**EXERCISE DIRECTIONS**
All of the data should be restated exactly as it stands.

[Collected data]
== Segment start ==
(* ===== verification/Llm.v ===== *)
(** * daimon-llm: the model providers
    ([daimon-llm/src/types.rs], [error.rs], [lib.rs], [anthropic.rs], [openai.rs],
    [local.rs], [chatgpt.rs])

    The provider-neutral messages and deltas, and the four clients: what each puts
    into a request and how it turns a response, streamed or not, into deltas. HTTP,
    the file system and the splitting of a byte stream into server-sent events are
    operations of the host ({!LlmHost}); serde's derived decoders are written out for
    JSON objects, its messages are a parameter. A stream is the list of the items it
    yields. *)

From S2P Require Import Prelude RustStd Json.
From Stdlib Require Import ZArith Ascii.

Local Open Scope Z_scope.

(** ** [types.rs] *)

Inductive Role := RoleSystem | RoleUser | RoleAssistant | RoleTool.

Record ToolCall := mkToolCall {
  tc_id : string;
  tc_name : string;
  tc_arguments : json;
}.

Record ChatMessage := mkChat {
  ms_role : Role;
  ms_content : string;
  ms_tool_use_id : option string;
  ms_tool_calls : list ToolCall;
}.

Definition msg_system (content : string) : ChatMessage := mkChat RoleSystem content None [].
Definition msg_user (content : string) : ChatMessage := mkChat RoleUser content None [].
Definition msg_assistant (content : string) : ChatMessage := mkChat RoleAssistant content None [].
Definition msg_tool_result (tool_use_id content : string) : ChatMessage :=
  mkChat RoleTool content (Some tool_use_id) [].

Record ToolDefinition := mkToolDef {
  td_name : string;
  td_description : string;
  td_input_schema : json;
}.

(** [temperature] is an [f32]: the decimal text it prints as. *)
Record CompletionRequest := mkCompletion {
  cr_model : string;
  cr_messages : list ChatMessage;
  cr_system : option string;
  cr_max_tokens : Z;
  cr_temperature : option string;
  cr_tools : list ToolDefinition;
  cr_request_id : option string;
}.

Inductive StopReason := EndTurn | MaxTokens | StopSequence | StopToolUse | StopError.

#[export] Instance stop_reason_eq_dec : EqDecision StopReason.
Proof. solve_decision. Defined.

Record Usage := mkUsage {
  us_input_tokens : Z;
  us_output_tokens : Z;
  us_cache_read_input_tokens : Z;
  us_cache_creation_input_tokens : Z;
}.
Definition usage_default : Usage := mkUsage 0 0 0 0.

Inductive AssistantContent :=
| ACText (text : string)
| ACToolUse (id name : string) (input : json).

Record CompletionResponse := mkCompletionResp {
  cp_id : string;
  cp_model : string;
  cp_content : list AssistantContent;
  cp_stop_reason : StopReason;
  cp_usage : Usage;
}.

Inductive ContentDelta :=
| TextDelta (text : string)
| ToolUseStart (id name : string)
| ToolUseInputDelta (partial_json : string)
| ToolUseStop (id : string)
| MessageStop (stop_reason : StopReason) (usage : Usage).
== Segment end ==
**RESPONSE**
(* ===== verification/Llm.v ===== *)
(** * daimon-llm: the model providers
    ([daimon-llm/src/types.rs], [error.rs], [lib.rs], [anthropic.rs], [openai.rs],
    [local.rs], [chatgpt.rs])

    The provider-neutral messages and deltas, and the four clients: what each puts
    into a request and how it turns a response, streamed or not, into deltas. HTTP,
    the file system and the splitting of a byte stream into server-sent events are
    operations of the host ({!LlmHost}); serde's derived decoders are written out for
    JSON objects, its messages are a parameter. A stream is the list of the items it
    yields. *)

From S2P Require Import Prelude RustStd Json.
From Stdlib Require Import ZArith Ascii.

Local Open Scope Z_scope.

(** ** [types.rs] *)

Inductive Role := RoleSystem | RoleUser | RoleAssistant | RoleTool.

Record ToolCall := mkToolCall {
  tc_id : string;
  tc_name : string;
  tc_arguments : json;
}.

Record ChatMessage := mkChat {
  ms_role : Role;
  ms_content : string;
  ms_tool_use_id : option string;
  ms_tool_calls : list ToolCall;
}.

Definition msg_system (content : string) : ChatMessage := mkChat RoleSystem content None [].
Definition msg_user (content : string) : ChatMessage := mkChat RoleUser content None [].
Definition msg_assistant (content : string) : ChatMessage := mkChat RoleAssistant content None [].
Definition msg_tool_result (tool_use_id content : string) : ChatMessage :=
  mkChat RoleTool content (Some tool_use_id) [].

Record ToolDefinition := mkToolDef {
  td_name : string;
  td_description : string;
  td_input_schema : json;
}.

(** [temperature] is an [f32]: the decimal text it prints as. *)
Record CompletionRequest := mkCompletion {
  cr_model : string;
  cr_messages : list ChatMessage;
  cr_system : option string;
  cr_max_tokens : Z;
  cr_temperature : option string;
  cr_tools : list ToolDefinition;
  cr_request_id : option string;
}.

Inductive StopReason := EndTurn | MaxTokens | StopSequence | StopToolUse | StopError.

#[export] Instance stop_reason_eq_dec : EqDecision StopReason.
Proof. solve_decision. Defined.

Record Usage := mkUsage {
  us_input_tokens : Z;
  us_output_tokens : Z;
  us_cache_read_input_tokens : Z;
  us_cache_creation_input_tokens : Z;
}.
Definition usage_default : Usage := mkUsage 0 0 0 0.

Inductive AssistantContent :=
| ACText (text : string)
| ACToolUse (id name : string) (input : json).

Record CompletionResponse := mkCompletionResp {
  cp_id : string;
  cp_model : string;
  cp_content : list AssistantContent;
  cp_stop_reason : StopReason;
  cp_usage : Usage;
}.

Inductive ContentDelta :=
| TextDelta (text : string)
| ToolUseStart (id name : string)
| ToolUseInputDelta (partial_json : string)
| ToolUseStop (id : string)
| MessageStop (stop_reason : StopReason) (usage : Usage).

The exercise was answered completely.